Apple will halt website sales of its two latest flagship watches at 3 pm EST on Thursday, December 21, and at the close of business on Christmas Eve at its brick-and-mortar stores. As 9to5Mac notes, customers can still potentially obtain them from retailers like Amazon and Best Buy, but only while supplies last.

The sales freeze is necessitated by an import ban on Apple Watches imposed by the US International Trade Commission over an alleged patent infringement. In 2021, medical technology company Masimo sued, claiming Apple's light-based pulse-ox sensor infringed its patents. The action does not affect overseas sales nor does it affect older models or the SE.

In October, the ITC agreed with the court ruling in favor of Masimo. Since the ITC presides over international trade, its decision was automatically sent to the White House for a 60-day presidential review, which ends on December 25.

Although US presidents rarely veto the ITC, President Biden can overturn the ruling. Such an occurrence happened in 2013 when Obama squashed a similar ITC import freeze on iPhones over a patent dispute with Samsung. If Biden acts similarly, Apple can return to business as usual. Otherwise, the import ban remains in place until Apple remedies the situation.

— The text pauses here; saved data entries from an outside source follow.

(* ===== verification/GbClusterFacts.v ===== *)
(** The redis client in cluster mode: what parsing the reply to CLUSTER NODES gives, and the slot
    table made from it. *)

From stdpp Require Import strings.
From S2P Require Import Prelude GbStream GbResp GbRespProps GbPool GbClient GbCluster.
From stdpp Require Import options.
#[local] Open Scope Z_scope.

Module GbClusterFacts.
Import GbStream GbResp GbRespProps GbClient GbCluster.

(** ** Strings *)

Lemma prefix_take (p s : list Z) : take (length p) (p ++ s) = p.
Proof. by rewrite take_app_length. Qed.

(** A pattern whose first byte does not occur before it. *)
Lemma index_of_hit c q a s : c ∉ a → index_of (c :: q) (a ++ (c :: q) ++ s) = Some (length a).
Proof.
  induction a as [|x a IH]; intros Ha.
  - cbn [index_of app]. by rewrite bool_decide_eq_true_2 by apply (prefix_take (c :: q)).
  - cbn [index_of app]. rewrite bool_decide_eq_false_2 by (intros E; simpl in E; set_solver).
    change (c :: q ++ s) with ((c :: q) ++ s). rewrite IH by set_solver. done.
Qed.

Lemma index_of_miss c q a : c ∉ a → index_of (c :: q) a = None.
Proof.
  induction a as [|x a IH]; intros Ha; cbn [index_of]; rewrite bool_decide_eq_false_2 by (simpl; set_solver); [done|].
  rewrite IH by set_solver. done.
Qed.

TechSpot has reached out to Apple for comment regarding a time frame for the freeze but has not heard back. However, these situations typically don't last long.

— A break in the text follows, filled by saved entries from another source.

(* ===== verification/GbClusterProps.v ===== *)
(** The redis client in cluster mode: theorems. *)

From stdpp Require Import strings.
From S2P Require Import Prelude GbStream GbResp GbRespProps GbPool GbClient GbCluster GbClusterFacts.
From stdpp Require Import options.
#[local] Open Scope Z_scope.

Module GbClusterProps.
Import GbStream GbResp GbRespProps GbClient GbCluster GbClusterFacts.

(** ** The checksum *)

(** CRC-16 with the polynomial x^16 + x^12 + x^5 + 1, one bit at a time. *)
Definition crc_bit (c : Z) : Z :=
  if Z.testbit c 15 then Z.lxor (u16 (2 * c)) 0x1021 else u16 (2 * c).

Definition crc_byte (c b : Z) : Z := Nat.iter 8 crc_bit (Z.lxor c (Z.shiftl b 8)).

Definition crc_reference (buf : list Z) : Z := foldl crc_byte 0 buf.

(** The step as a function of the sixteen bits that the byte is mixed into. *)
Definition table_step (x : Z) : Z := Z.lxor (Z.shiftl (Z.land x 255) 8) (default 0 (crc16tab !! Z.to_nat (Z.shiftr x 8))).

(** Shifting out a bit is linear, so the two bytes can be taken one at a time. *)
Lemma crc_bit_lxor a b : crc_bit (Z.lxor a b) = Z.lxor (crc_bit a) (crc_bit b).
Proof.
  assert (u16 (2 * Z.lxor a b) = Z.lxor (u16 (2 * a)) (u16 (2 * b))) as E.
  { unfold wrapu. rewrite <-!Z.land_ones by lia. apply Z.bits_inj'. intros i Hi.
    rewrite Z.lxor_spec, !Z.land_spec. destruct (Z.eq_dec i 0) as [->|]; [by rewrite !Z.testbit_even_0|].
    replace i with (Z.succ (i - 1)) by lia. rewrite !Z.testbit_even_succ, Z.lxor_spec by lia.
    by destruct (Z.testbit a _), (Z.testbit b _), (Z.testbit (Z.ones 16) _). }
  unfold crc_bit. rewrite Z.lxor_spec, E. set (x := u16 (2 * a)). set (y := u16 (2 * b)). set (p := 0x1021). clearbody x y p.
  apply Z.bits_inj'. intros i Hi. destruct (Z.testbit a 15), (Z.testbit b 15); simpl; rewrite !Z.lxor_spec; destruct (Z.testbit x i), (Z.testbit y i), (Z.testbit p i); done.
Qed.

Lemma crc_bits_lxor n a b : Nat.iter n crc_bit (Z.lxor a b) = Z.lxor (Nat.iter n crc_bit a) (Nat.iter n crc_bit b).
Proof. induction n as [|n IH]; [done|]. simpl. by rewrite IH, crc_bit_lxor. Qed.

Lemma low_bytes : forallb (λ l, Nat.iter 8 crc_bit l =? Z.shiftl l 8) (seqZ 0 256) = true.
Proof. vm_compute. reflexivity. Qed.

Lemma high_bytes : forallb (λ h, Nat.iter 8 crc_bit (Z.shiftl h 8) =? default 0 (crc16tab !! Z.to_nat h)) (seqZ 0 256) = true.
Proof. vm_compute. reflexivity. Qed.

Lemma forallb_seqZ f n x : forallb f (seqZ 0 n) = true → 0 ≤ x < n → f x = true.
Proof. intros H Hx. apply (proj1 (forallb_forall _ _) H). apply list_elem_of_In, elem_of_seqZ. lia. Qed.

Lemma table_step_bits x : 0 ≤ x < 65536 → Nat.iter 8 crc_bit x = table_step x.
Proof.
  intros Hx. assert (x = Z.lxor (Z.land x 255) (Z.shiftl (Z.shiftr x 8) 8)) as E.
  { apply Z.bits_inj'. intros i Hi. rewrite Z.lxor_spec, Z.land_spec. change 255 with (Z.ones 8). rewrite Z.shiftl_spec by done.
    destruct (Z_lt_le_dec i 8).
    - rewrite Z.ones_spec_low, (Z.testbit_neg_r _ (i - 8)) by lia. by destruct (Z.testbit x i).
    - rewrite Z.ones_spec_high, Z.shiftr_spec by lia. replace (i - 8 + 8) with i by lia. by destruct (Z.testbit x i). }
  rewrite E at 1. rewrite crc_bits_lxor. unfold table_step. change 255 with (Z.ones 8). rewrite Z.land_ones by lia.
  f_equal; apply Z.eqb_eq.
  - apply (forallb_seqZ _ 256 (x mod 2 ^ 8) low_bytes). by apply Z.mod_pos_bound.
  - apply (forallb_seqZ _ 256 (Z.shiftr x 8) high_bytes). rewrite Z.shiftr_div_pow2 by lia. change (2 ^ 8) with 256. split; [apply Z.div_pos; lia|].
    apply Z.div_lt_upper_bound; lia.
Qed.

Lemma crc16tab_range : forallb (λ t, (0 <=? t) && (t <? 65536)) crc16tab = true.
Proof. vm_compute. reflexivity. Qed.

Lemma crc16tab_u16 i : u16 (default 0 (crc16tab !! i)) = default 0 (crc16tab !! i).
Proof.
  destruct (crc16tab !! i) as [t|] eqn:E; [|done]. simpl. apply list_elem_of_lookup_2, list_elem_of_In in E.
  pose proof (proj1 (forallb_forall _ _) crc16tab_range t E) as [?%Z.leb_le ?%Z.ltb_lt]%andb_true_iff. by rewrite wrapu_small by lia.
Qed.

Lemma low16_bits a : 0 ≤ a → (∀ i, 16 ≤ i → Z.testbit a i = false) → a < 65536.
Proof.
  intros Ha Hb. destruct (Z.eq_dec a 0) as [->|Hne]; [done|]. change 65536 with (2 ^ 16). apply Z.log2_lt_pow2; [lia|].
  destruct (Z_lt_le_dec (Z.log2 a) 16) as [|Hl]; [done|]. specialize (Hb _ Hl). rewrite Z.bit_log2 in Hb by lia. done.
Qed.

Lemma testbit_high a w i : 0 ≤ a < 2 ^ w → w ≤ i → Z.testbit a i = false.
Proof.
  intros [Ha Hw] Hi. destruct (Z.eq_dec a 0) as [->|Hne]; [apply Z.bits_0|]. apply Z.bits_above_log2; [done|].
  pose proof (proj1 (Z.log2_lt_pow2 a w ltac:(lia)) Hw). lia.
Qed.

Lemma mixed_range c b : 0 ≤ c < 65536 → 0 ≤ b < 256 → 0 ≤ Z.lxor c (Z.shiftl b 8) < 65536.
Proof.
  intros Hc Hb. assert (0 ≤ Z.lxor c (Z.shiftl b 8)) by (apply Z.lxor_nonneg; rewrite Z.shiftl_nonneg; lia).
  split; [done|]. apply low16_bits; [done|]. intros i Hi. rewrite Z.lxor_spec, Z.shiftl_spec by lia.
  rewrite (testbit_high c 16), (testbit_high b 8) by lia. done.
Qed.

Lemma crc16_step_mixed c b : 0 ≤ c < 65536 → 0 ≤ b < 256 → crc16_step c b = table_step (Z.lxor c (Z.shiftl b 8)).
Proof.
  intros Hc Hb. unfold crc16_step, table_step.
  assert (Z.shiftr (Z.lxor c (Z.shiftl b 8)) 8 = Z.land (Z.lxor (Z.shiftr c 8) b) 255) as ->.
  { apply Z.bits_inj'. intros i Hi. change 255 with (Z.ones 8). rewrite Z.land_spec, Z.lxor_spec, !Z.shiftr_spec, Z.lxor_spec, Z.shiftl_spec by lia.
    replace (i + 8 - 8) with i by lia. destruct (Z_lt_le_dec i 8); [rewrite Z.ones_spec_low by lia; by rewrite andb_true_r|].
    rewrite Z.ones_spec_high, (testbit_high c 16), (testbit_high b 8) by lia. done. }
  set (T := default 0 _). pose proof (crc16tab_u16 (Z.to_nat (Z.land (Z.lxor (Z.shiftr c 8) b) 255))) as ET. fold T in ET.
  unfold wrapu in *. rewrite <-!Z.land_ones in * by lia. apply Z.bits_inj'. intros i Hi.
  rewrite Z.land_spec, !Z.lxor_spec. rewrite <-ET, Z.land_spec. change 255 with (Z.ones 8).
  rewrite !Z.shiftl_spec by done. destruct (Z_lt_le_dec i 8) as [|H8].
  { rewrite !(Z.testbit_neg_r _ (i - 8)) by lia. by destruct (Z.testbit T i), (Z.testbit (Z.ones 16) i). }
  rewrite Z.land_spec, Z.lxor_spec, Z.shiftl_spec by lia.
  destruct (Z_lt_le_dec i 16) as [H16|H16].
  - rewrite !Z.ones_spec_low by lia. rewrite (Z.testbit_neg_r b) by lia. rewrite !andb_true_r, xorb_false_r. done.
  - rewrite !Z.ones_spec_high by lia. by rewrite !andb_false_r.
Qed.

(** C16. The table-driven checksum computes, for every string of bytes, the CRC-16 of the
    polynomial x^16 + x^12 + x^5 + 1 that redis cluster assigns slots by, and its remainder is a slot. *)
Theorem crc16_reference buf :
  Forall (λ b, 0 ≤ b < 256) buf → crc16 buf = crc_reference buf ∧ 0 ≤ crc16 buf mod REDIS_SLOT_NUM < REDIS_SLOT_NUM.
Proof.
  intros Hb. split; [|by apply Z.mod_pos_bound]. unfold crc16, crc_reference.
  assert (∀ c, 0 ≤ c < 65536 → foldl crc16_step c buf = foldl crc_byte c buf) as H; [|by apply H].
  induction Hb as [|b buf Hb _ IH]; intros c Hc; [done|]. simpl.
  assert (crc16_step c b = crc_byte c b) as E.
  { unfold crc_byte. by rewrite table_step_bits, crc16_step_mixed by (done || by apply mixed_range). }
  rewrite <-E. apply IH. unfold crc16_step. apply (wrapu_range 16). done.
Qed.

Lemma crc16_reference_witness :
  crc16 (lit "123456789") = 0x31C3 ∧ crc16 (lit "123456789") = crc_reference (lit "123456789").
Proof.
  split; [vm_compute; reflexivity|]. apply crc16_reference. apply (bool_decide_unpack _). vm_compute. exact I.
Defined.

(** ** The reply to CLUSTER NODES *)

Definition nodes_reply (text : list Z) : RedisReplyInfo :=
  mkReply REDIS_REPLY_STRING [] 0 [mkInfo REDIS_REPLY_STRING (Some text) (len text)].

(** The nodes of a reply: lines that can be told apart. *)
Record cluster_ok (ds : list descr) : Prop := {
  co_lines : Forall descr_ok ds;
  co_some : ds ≠ [];
  co_short : short (print_descrs ds);
  co_apart : NoDup (n_address <$> ups ds);
}.

(** The entry [c] is that of the node [n] of the cluster [ns]. *)
Record entry_of (cfg : config) (ns : list node) (n : node) (c : RedisClusterInfo) : Prop := {
  en_id : clusterId c = n_id n;
  en_ip : connectIp c = n_ip n;
  en_port : connectPort c = n_port n;
  en_num : connectionNum c = m_connectionNum cfg;
  en_master : isMaster c = is_master n;
  en_alive : isAlived c = true;
  en_masterId : masterClusterId c = if is_master n then [] else n_master n;
  en_slots : slotMap c ≡ₚ if is_master n then stored <$> n_slots n else [];
  en_baks : bakClusterList c ≡ₚ n_address <$> filter (λ b, standin b = true ∧ n_master b = n_id n) ns;
  en_handler : clusterHandler c = 0;
}.

Lemma c_str_text l : 0 ∉ l → c_str l = l.
Proof.
  induction l as [|x l IH]; [done|]. intros Hx. simpl. destruct (Z.eqb_spec x 0) as [->|]; [set_solver|]. rewrite IH by set_solver. done.
Qed.

Lemma descrs_free ds : Forall descr_ok ds → 0 ∉ print_descrs ds.
Proof.
  intros Hd (d & Hin & Hd')%list_elem_of_bind. rewrite Forall_forall in Hd. specialize (Hd d Hd').
  apply elem_of_app in Hin as [Hin|Hin]; [by eapply descr_free; [| |exact Hin]; auto|set_solver].
Qed.

Lemma descrs_length ds : (length ds ≤ length (print_descrs ds))%nat.
Proof. induction ds as [|d ds IH]; [done|]. unfold print_descrs in *. cbn [mbind list_bind]. rewrite !length_app. simpl. lia. Qed.

Lemma ups_in n ds : n ∈ ups ds ↔ Up n ∈ ds.
Proof.
  unfold ups. rewrite list_elem_of_omap. split; [intros ([m|] & Hin & E); by simplify_eq|]. intros Hin. by exists (Up n).
Qed.

Lemma ups_node_ok n ds : Forall descr_ok ds → n ∈ ups ds → node_ok n.
Proof. intros Hd Hn%ups_in. rewrite Forall_forall in Hd. apply (Hd _ Hn). Qed.

(** The whole reply, with or without a master that has no slots. *)
Lemma parse_nodes cfg ds : cluster_ok ds →
  parseClusterInfo cfg (nodes_reply (print_descrs ds)) [] =
    Ok (if existsb slotless ds then (false, [])
        else (true, (λ p, (p.1, with_baks (baks_map [] (ups ds)) p.2)) <$> nodes_map cfg [] (ups ds))).
Proof.
  intros [Hd Hne Hs _]. unfold parseClusterInfo, nodes_reply. simpl. rewrite c_str_text by (by apply descrs_free).
  pose proof (descrs_length ds) as Hl. assert (length ds ≠ 0%nat) by (by destruct ds).
  rewrite (proj2 (Z.eqb_neq _ _)) by (unfold len; lia). simpl.
  pose proof (line_loop_ok cfg (print_descrs ds) ds [] (length (print_descrs ds)) [] [] eq_refl Hd Hs Hl) as E. change (len []) with 0 in E.
  rewrite E. simpl. destruct (existsb slotless ds); [done|]. by rewrite add_baks.
Qed.

Lemma entry_ok cfg ds n : cluster_ok ds → n ∈ ups ds →
  entry_of cfg (ups ds) n (with_baks (baks_map [] (ups ds)) (set_options cfg (node_info n))).
Proof.
  intros Hok Hn. pose proof (ups_node_ok n ds (co_lines _ Hok) Hn) as Hno. rewrite with_baks_eq. split; try done.
  - simpl. destruct (is_master n); [|done]. apply slots_of_perm, stored_NoDup; apply Hno.
  - simpl. rewrite (baks_map_perm _ (co_apart _ Hok)). clear. induction (ups ds) as [|b ns IH]; [done|]. rewrite !filter_cons.
    destruct (decide (standin b = true)) as [E|E].
    + cbn [fmap list_fmap]. rewrite filter_cons. cbn [snd]. destruct (decide (n_master b = n_id n)).
      * rewrite decide_True by done. cbn [fmap list_fmap fst]. by rewrite IH.
      * rewrite decide_False by tauto. exact IH.
    + rewrite decide_False by tauto. exact IH.
Qed.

Cupertino may settle with Masimo and license the company's pulse-ox tech. This contingency would likely cause a significant out-of-pocket expense to Apple, but it's likely to be cheaper than an indefinite ban on US sales.

This case is not the first time the tech titan has encountered a potential import ban over a patent dispute on the Apple Watch. Earlier this year, Cupertino faced an almost identical action in a case involving AliveCor's long-running patent suit over its EKG heart-rate monitoring technology.

While President Biden refused to veto the ITC, the ban is on hold while the dispute continues in court. In that case, the Patent Trial and Appeal Board recently ruled that AliveCor's EKG tech isn't patentable, meaning AliveCor would have to win its appeal for that ruling for any potential ban to take effect.

Of course, Apple taking preemptive measures in preparation for the import ban could indicate that it does not have an appeal or other remediation ready. However, the company already has a couple of countersuits against Masimo over its recently released smartwatch that Cupertino claims infringes some of its Apple Watch patents, so it will be interesting to see how this all plays out. Both companies could call it a wash and drop their complaints but don't count on it.